Mean target-specific parameters used in the lymphocyte model.

Parameter (Units)	CD4	CD20	CD25
Cplasma (nM)	0.325a	0.320b	0.918c
Cspleen (nM)d	444	444	1.27 × 103
kint (min−1)	1.79 × 10−3e	2.71 × 10−5f	2.10 × 10−3g
ktmd (min−1)	4.00 × 10−2h	3.61 × 10−3i	3.61 × 10−3i

^aFrom^46-48

^bFrom⁵⁷

^cFrom⁶⁰

^dCalculated based on the observation that 2% of lymphocytes are in blood and the remaining 98% are in the spleen

^eFrom^51-55

^fFrom⁵⁸

^gFrom⁶¹

^hFrom^49,50

ⁱAssumed to occur at the maximal rate of elimination observed in the clinic for mAbs

The third data set used for model evaluation was for the anti-CD20 rituximab in recurrent B-cell lymphoma, at doses ranging from 100 – 500 mg/m².⁵⁶ The outputs for this data set were the plasma PK of rituximab and the blood B cell count. Expression of CD20 on B cells has been reported as 2.00 ×10⁵ receptors/cell⁵⁷ and baseline circulating B cell counts ( ± standard deviation) were obtained from the literature, and calculated to be 282 ± 450 cells/μL.⁵⁶ As CD20 is often reported to be a non-internalizing receptor, and the downregulation of CD20 on B cells by rituximab is thought to be via mechanisms including ADCC and CDC,²³ further assumptions were required to describe the turnover of CD20. In order to describe the turnover rate of CD20 in the absence of mAb binding, we hypothesized that, due to the very slow (or nonexistent) internalization of CD20, the turnover of CD20 would be similar to the disappearance rate of B cells from the circulation, reported to be ∼3.9%/day.⁵⁸ In the presence of mAb binding, it was assumed that the elimination rate of CD20 would be very rapid, and thus the rate constant describing mAb-CD20 complex elimination (k_tmd) was fixed to the calculated maximal rate of antibody clearance (described above).

The fourth data set used in model evaluation described the PK of the anti-CD25 mAb daclizumab at doses of 2 – 8 mg/kg in adult T-cell leukemia/lymphoma patients.⁵⁹ To date, there have been no reports of CD25 receptor number on circulating T cells or on peripheral blood mononuclear cells (PBMC); however, the whole-body load of CD25 in T-cell leukemia has been reported to be ∼121 nmoles.⁶⁰ From the fraction of lymphocytes in plasma (∼2%), the concentration of CD25 in plasma and in spleen (representing lymphoid organs) was calculated.
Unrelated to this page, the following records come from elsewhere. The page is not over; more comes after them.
Lemma wp_RestoreMU c (Q : Z -> chip -> Prop) :
  (forall c', restored c c' -> (forall x r, c_reg c' (RESE x r) = c_reg c (RESE x r)) -> Q 0 c') ->
  wp (MUSPI_ResetRestoreMU reset) Q c.
Proof.
  intros HQ. unfold MUSPI_ResetRestoreMU, reset_group. pose proof Hr as (_ & _ & Hu & _ & Ha & Hsub & _).
  rewrite Hu. cbn [when]. apply wp_bind. eapply wp_mono; [apply wp_user_ranges|]. intros [] c1 [E1 E2 E3].
  apply wp_bind, wp_for_groups; [done|by rewrite Hsub|]. rewrite Hsub. fold g.
  apply wp_bind, wp_for_subgroups; [done|]. rewrite Hsub. fold sg. apply wp_reset_subgroup. intros c2 [S2 I2 R2 B2].
  cbn [when]. unfold set_dcr', upd_mu. apply wp_bind, wp_modify, wp_modify.
  rewrite Ha. assert ((subgroup / BGQ_MU_NUM_FIFO_SUBGROUPS <? BGQ_MU_NUM_FIFO_GROUPS)%nat = true) as ->.
  { apply Nat.ltb_lt, Nat.Div0.div_lt_upper_bound. unfold BGQ_MU_NUM_FIFO_SUBGROUPS_PER_NODE in Hs.
    unfold BGQ_MU_NUM_FIFO_SUBGROUPS, BGQ_MU_NUM_FIFO_GROUPS. lia. }
  cbn [orb]. apply wp_bind, wp_bind, wp_bind, wp_modify, wp_modify. unfold MUSPI_ResetClearAllDcrIntMU.
  eapply wp_mono with (Q := fun _ c' => soft_only _ c').
  { repeat (apply wp_bind, wp_ClearDcrInt; intros ? ?).
    repeat (eapply soft_trans; [eassumption|]). reflexivity. }
  intros [] c3 [F1 F2 F3]. cbn in F1, F2, F3.
  apply wp_ret, HQ; [|intros x r; by rewrite F3, (so_reg _ _ S2), E3]. split; rewrite ?F1, ?F2; cbn.
  - intros i Hi. by apply I2.
  - intros i Hi. by apply R2.
  - intros i Hi. rewrite B2 by done. rewrite (bat_system_same c c1) by (by rewrite E1). by rewrite E1.
  - intros k Hk. by rewrite (so_inj _ _ S2), (so_rec _ _ S2), (so_bat _ _ S2), E1.
  - by rewrite (so_enabled _ _ S2), E1.
  - intros g'. at_keys. by rewrite (sg_only_dcr _ _ _ S2), E1.
  - split; at_keys; done.
  - split; at_keys; done.
Qed.

(** Of the links, only the error mask of [link]. *)
Record fatal_masked (c c' : chip) : Prop := mkFm {
  fm_mu : c_mu c' = c_mu c;
  fm_desc : c_desc_counter c' = c_desc_counter c;
  fm_fatal : c_reg c' (RESE link FATAL_ERR_ENABLE) = 0;
  fm_link : forall x r, RESE x r <> RESE link FATAL_ERR_ENABLE -> c_reg c' (RESE x r) = c_reg c (RESE x r) }.

Lemma wp_RestoreND c (Q : Z * MUSPI_RESET -> chip -> Prop) : hold = true ->
  (forall c', fatal_masked c c' -> Q (0, reset) c') -> wp (MUSPI_ResetRestoreND reset) Q c.
Proof.
  intros Hh HQ. unfold MUSPI_ResetRestoreND. pose proof Hr as (Hm & Hsk & _ & _ & Ha & _ & Hhold).
  rewrite Hsk. apply wp_bind, wp_ret. rewrite Ha, Hhold, Hh, Hm. cbn [when foldr int_to_clear].
  apply wp_bind, wp_ret, wp_bind. eapply wp_mono with (Q := fun _ c' => soft_only c c').
  { repeat (apply wp_bind, wp_clear_dcr_int; intros ? ?). apply wp_ret.
    repeat (eapply soft_trans; [eassumption|]). reflexivity. }
  intros [] c1 H1. apply wp_bind, wp_modify, wp_bind, wp_modify, wp_bind.
  assert (H2 : soft_only c (set_reg CTRL_CLEAR0 0 (set_reg CTRL_CLEAR0 nd_clear0 c1))).
  { do 2 (eapply soft_trans; [by apply soft_write|]). done. }
  destruct H2 as [A B C]. apply (wp_for_each_one _ _ link).
  - apply NoDup_seq.
  - apply list_elem_of_In, in_seq. lia.
  - intros x s Hx. rewrite one_link_bit. apply Nat.eqb_neq in Hx. by rewrite Hx.
  - rewrite one_link_bit, Nat.eqb_refl. cbn [when]. apply wp_modify, wp_ret, HQ. split.
    + exact A.
    + exact B.
    + cbn. by rewrite fn_lookup_insert.
    + intros x r Hx. rewrite <- C. cbn. by rewrite fn_lookup_insert_ne.
Qed.
End release.
Lemma wp_flush_connections l h f hd fl ls w (Q : Z -> world -> Prop) :
  lists_chain h f hd fl ls ->
  (forall h' f' hd' evs x, lists_chain h' f' hd' (ls (LAct l) ++ fl) (<[LAct l := []]> ls) ->
     told (ls (LAct l)) evs ->
     Q 0 (cput [] h' f' hd' (w <| trace ::= (fun t => t ++ evs) |> <| hw := x |>))) ->
  wp (flush_iolink_connection_list P l) Q (cput [] h f hd w).
Proof.
  intros Hl HQ. pose proof (lc_head_last _ _ _ _ _ Hl (LAct l)) as Hh.
  unfold flush_iolink_connection_list. apply wp_bind, wp_get_act.
  destruct (hd (LAct l)) as [c|] eqn:Ec.
  - destruct Hh as (l1 & k & E). apply wp_bind, wp_gets, wp_bind.
    eapply flush_conn_loop_ok; [rewrite <- Ec; apply (lc_list _ _ _ _ _ Hl (LAct l))|by eapply chain_length, Hl|].
    intros h1 evs x Hch Ht. rewrite E, list.last_snoc.
    assert (Hl1 : lists_chain h1 f hd fl ls) by (by eapply lists_chain_frame).
    assert (Hk : is_Some (h1 !! k)).
    { eapply chain_is_Some; [apply (lc_list _ _ _ _ _ Hl1 (LAct l))|]. rewrite E. apply elem_of_app. right. by left. }
    destruct Hk as [n Hn]. apply wp_bind, wp_clock, wp_bind, wp_ret, wp_bind, wp_get_free, wp_bind.
    eapply wp_cupd; [done|]. apply wp_bind, wp_set_free, wp_bind, wp_set_act, wp_bind, wp_cunlock, wp_ret.
    apply HQ; [|done]. rewrite <- Ec. by eapply lists_release.
  - apply wp_ret.
    assert (Ew : cput [] h f hd w = cput [] h f hd (w <| trace ::= (fun t => t ++ []) |> <| hw := hw w |>))
      by (destruct w; unfold cput, upd_field; cbn; by rewrite app_nil_r).
    rewrite Ew. apply HQ; rewrite Hh; [|constructor].
    assert (Els : <[LAct l := []]> ls = ls) by (rewrite <- Hh; apply fn_insert_id). by rewrite Els.
Qed.
End flush_connections.

(** ** One link going down *)

(** The lists of the pools of a link: free and active ones of the packets,
    the small packets and the RDMA objects. *)
Record link_lists := mkLl {
  ll_pkt_free : list nat; ll_pkt : list nat; ll_small_free : list nat; ll_small : list nat;
  ll_rdma_free : list nat; ll_rdma : list nat }.
Record link_wf (w : world) (l : nat) (L : link_lists) : Prop := mkLk {
  lk_pkt : pool_wf (pkt_pool (PacketControls l)) w (ll_pkt_free L) (ll_pkt L);
  lk_small : pool_wf (pkt_pool (SmallpaObjCtls l)) w (ll_small_free L) (ll_small L);
  lk_rdma : pool_wf (rdma_pool l) w (ll_rdma_free L) (ll_rdma L) }.
Definition conns_ok (w : world) (fl : list nat) (ls : clist -> list nat) : Prop :=
  lists_chain (conn_list w) (conn_freelist w) (head_of w) fl ls.

(** Everything free, every open request cancelled. *)
Definition flushed (L : link_lists) : link_lists :=
  mkLl (ll_pkt L ++ ll_pkt_free L) [] (ll_small L ++ ll_small_free L) [] (ll_rdma L ++ ll_rdma_free L) [].
Definition cancellations (w : world) (l : nat) (L : link_lists) : list event :=
  (ll_pkt L ≫= fun i => cancellation (pktd_at (PacketControls l) w i)) ++
  (ll_small L ≫= fun i => cancellation (pktd_at (SmallpaObjCtls l) w i)) ++
  (ll_rdma L ≫= fun i => rdma_cancellation (ro_at l w i)).
(** No active and no pending connections. *)
Definition quiet_ls (l : nat) (ls : clist -> list nat) : clist -> list nat :=
  <[LAct l := []]> (moved (LPend l) (LAbort l) ls).

(** What is left alone. *)
Record quiets (l : nat) (w w' : world) : Prop := mkQuiets {
  qu_pools : forall p, pool_link p <> l -> pools w' p = pools w p;
  qu_rdma : forall k, k <> l -> rdma w' k = rdma w k;
  qu_table : clean_table w' = clean_table w;
  qu_magic : magic w' = magic w;
  qu_state : m_state w' = m_state w;
  qu_inj : inj_state w' = inj_state w;
  qu_remote : remote_BlockID w' = remote_BlockID w;
  qu_link : link4reset w' = link4reset w;
  qu_fifos : inj w' = inj w /\ recf w' = recf w }.

Lemma touches_quiets (Pk : pool_id -> Prop) (Rd : nat -> Prop) l w w' :
  (forall p, Pk p -> pool_link p = l) -> (forall k, Rd k -> k = l) -> touches Pk Rd w w' -> quiets l w w'.
Proof.
  intros HP HR (E & P1 & R1). split; [intros p Hp; apply P1; intros H; by apply Hp, HP
    |intros k Hk; apply R1; intros H; by apply Hk, HR| | | | | | |split]; rewrite E; by destruct w.
Qed.
Lemma quiets_trans l w w1 w2 : quiets l w w1 -> quiets l w1 w2 -> quiets l w w2.
Proof.
  intros [A1 A2 A3 A4 A5 A6 A7 A8 [A9 A10]] [B1 B2 B3 B4 B5 B6 B7 B8 [B9 B10]].
  split; [intros; by rewrite B1, A1|intros; by rewrite B2, A2|congruence..|split; congruence].
Qed.
Lemma quiets_cput l h f hd u x w : quiets l w (cput [] h f hd (w <| trace ::= u |> <| hw := x |>)).
Proof. by split. Qed.

Lemma touches_conns Pk Rd w w' fl ls : touches Pk Rd w w' -> conns_ok w fl ls -> conns_ok w' fl ls.
Proof.
  intros (E & _). assert (E1 : conn_list w' = conn_list w) by (rewrite E; by destruct w).
  assert (E2 : conn_freelist w' = conn_freelist w) by (rewrite E; by destruct w).
  assert (E3 : head_of w' = head_of w) by (extensionality t; destruct t; rewrite E; by destruct w).
  unfold conns_ok. by rewrite E1, E2, E3.
Qed.
Lemma touches_held Pk Rd w w' : touches Pk Rd w w' -> held w' = held w.
Proof. intros (E & _). rewrite E. by destruct w. Qed.

(** A pool that was not touched. *)
Lemma touches_pkt Pk Rd p w w' fl al : ~ Pk p -> touches Pk Rd w w' ->
  pool_wf (pkt_pool p) w fl al -> pool_wf (pkt_pool p) w' fl al.
Proof.
  intros Hp T. apply pool_wf_ext; [|by eapply touches_held]. cbn. by rewrite (proj1 (proj2 T) p).
Qed.
Lemma touches_rdma Pk Rd l w w' fl al : ~ Rd l -> touches Pk Rd w w' ->
  pool_wf (rdma_pool l) w fl al -> pool_wf (rdma_pool l) w' fl al.
Proof.
  intros Hl T. apply pool_wf_ext; [|by eapply touches_held]. cbn. by rewrite (proj2 (proj2 T) l).
Qed.
Lemma touches_pktd_at Pk Rd p w w' : ~ Pk p -> touches Pk Rd w w' -> pktd_at p w' = pktd_at p w.
Proof. intros Hp (_ & E & _). extensionality i. unfold pktd_at, heap_of. cbn. by rewrite E. Qed.
Lemma touches_ro_at Pk Rd l w w' : ~ Rd l -> touches Pk Rd w w' -> ro_at l w' = ro_at l w.
Proof. intros Hp (_ & _ & E). extensionality i. unfold ro_at, heap_of. cbn. by rewrite E. Qed.

Lemma pool_ne l : PacketControls l <> SmallpaObjCtls l.
Proof. done. Qed.

Section quiet.
Context (P : platform) `{!QuietStatus P, !QuietRecvConn P}.

Lemma wp_flush_pools {A} l w L (k : MW A) (Q : A -> world -> Prop) :
  link_wf w l L ->
  (forall w', link_wf w' l (flushed L) -> trace w' = trace w ++ cancellations w l L ->
     touches (fun p => pool_link p = l) (eq l) w w' -> wp k Q w') ->
  wp (flush_pkt_reqid P (PacketControls l) ;;; flush_pkt_reqid P (SmallpaObjCtls l) ;;;
      flush_rdma_counter_reqid P l ;;; k) Q w.
Proof.
  intros [W1 W2 W3] HQ.
  apply wp_bind. eapply wp_mono; [by apply (flush_pkt_reqid_ok P)|]. intros _ w1 (_ & A1 & T1 & F1).
  apply wp_bind. eapply wp_mono; [by apply (flush_pkt_reqid_ok P), (touches_pkt _ _ _ _ _ _ _ (pool_ne l) F1)|]. intros _ w2 (_ & A2 & T2 & F2).
  apply wp_bind. eapply wp_mono.
  { by apply (flush_rdma_ok P), (touches_rdma _ _ _ _ _ _ _ (fun x => x) F2), (touches_rdma _ _ _ _ _ _ _ (fun x => x) F1). }
  intros _ w3 (_ & A3 & T3 & F3). apply HQ.
  - split; cbn; [|by apply (touches_pkt _ _ _ _ _ _ _ (fun x => x) F3)|done].
    apply (touches_pkt _ _ _ _ _ _ _ (fun x => x) F3).
    by apply (touches_pkt _ _ _ _ _ _ _ (fun e => pool_ne l (eq_sym e)) F2).
  - rewrite T3, T2, T1. unfold cancellations. rewrite <- !app_assoc. do 2 f_equal.
    rewrite (touches_pktd_at _ _ _ _ _ (pool_ne l) F1). f_equal.
    by rewrite (touches_ro_at _ _ _ _ _ (fun x => x) F2), (touches_ro_at _ _ _ _ _ (fun x => x) F1).
  - etrans; [eapply touches_weaken, F1; [by intros ? <-|done]|].
    etrans; [eapply touches_weaken, F2; [by intros ? <-|done]|]. by eapply touches_weaken, F3.
Qed.

Lemma conns_ok_open w fl ls : held w = [] -> conns_ok w fl ls ->
  exists h f hd, w = cput [] h f hd w /\ lists_chain h f hd fl ls.
Proof.
  intros Hh H. exists (conn_list w), (conn_freelist w), (head_of w). split; [|done].
  rewrite <- Hh. symmetry. apply cput_id.
Qed.
Lemma conns_ok_cput h f hd w fl ls : lists_chain h f hd fl ls -> conns_ok (cput [] h f hd w) fl ls.
Proof.
  intros H. unfold conns_ok.
  assert (E : head_of (cput [] h f hd w) = hd) by (extensionality t; by destruct t). by rewrite E.
Qed.

Lemma link_wf_cput w l L h f hd u x : held w = [] ->
  link_wf w l L -> link_wf (cput [] h f hd (w <| trace ::= u |> <| hw := x |>)) l L.
Proof. intros Hh [A B C]. split; (eapply pool_wf_ext; [| |done]; [done|by rewrite Hh]). Qed.

Lemma wp_at {A} (m : MW A) (Q : A -> world -> Prop) w w' : w = w' -> wp m Q w' -> wp m Q w.
Proof. by intros ->. Qed.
The turnover of CD25 in the presence of mAb binding has also not been reported, so the same assumption was used as described above for mAb-CD20 complexes, that the elimination rate of complex was equal to calculated maximal rate of antibody clearance. In vitro pulse-chase data was obtained from the literature describing the basal turnover of CD25.⁶¹

Model evaluation

In order to evaluate the predictive ability of the models for mAbs against lymphocyte antigens, Monte Carlo simulations were performed using ADAPT 5.⁶² Simulations were performed for 1000 virtual subjects, with variability included in critical parameters including receptor expression, receptor turnover, mAb-target binding affinity, mAb-target complex elimination rate, and coefficients related to inter-antibody variability in non-specific processes, F1 (fluid-phase pinocytosis rate) and F2 (vascular reflection coefficient). Detailed descriptions of these parameters can be found in previous publications.¹⁰ All parameters were assumed to follow a lognormal distribution. The median, 5th percentile, and 95th percentile of model-predicted concentration vs. time profiles were extracted from the simulated data and compare with digitized data. For all PK data, NCA was performed in Phoenix WinNonlin 6.3 and model-predicted CL values were compare with the experimentally observed CL.

Disclosure of potential conflicts of interest

No potential conflicts of interest were disclosed.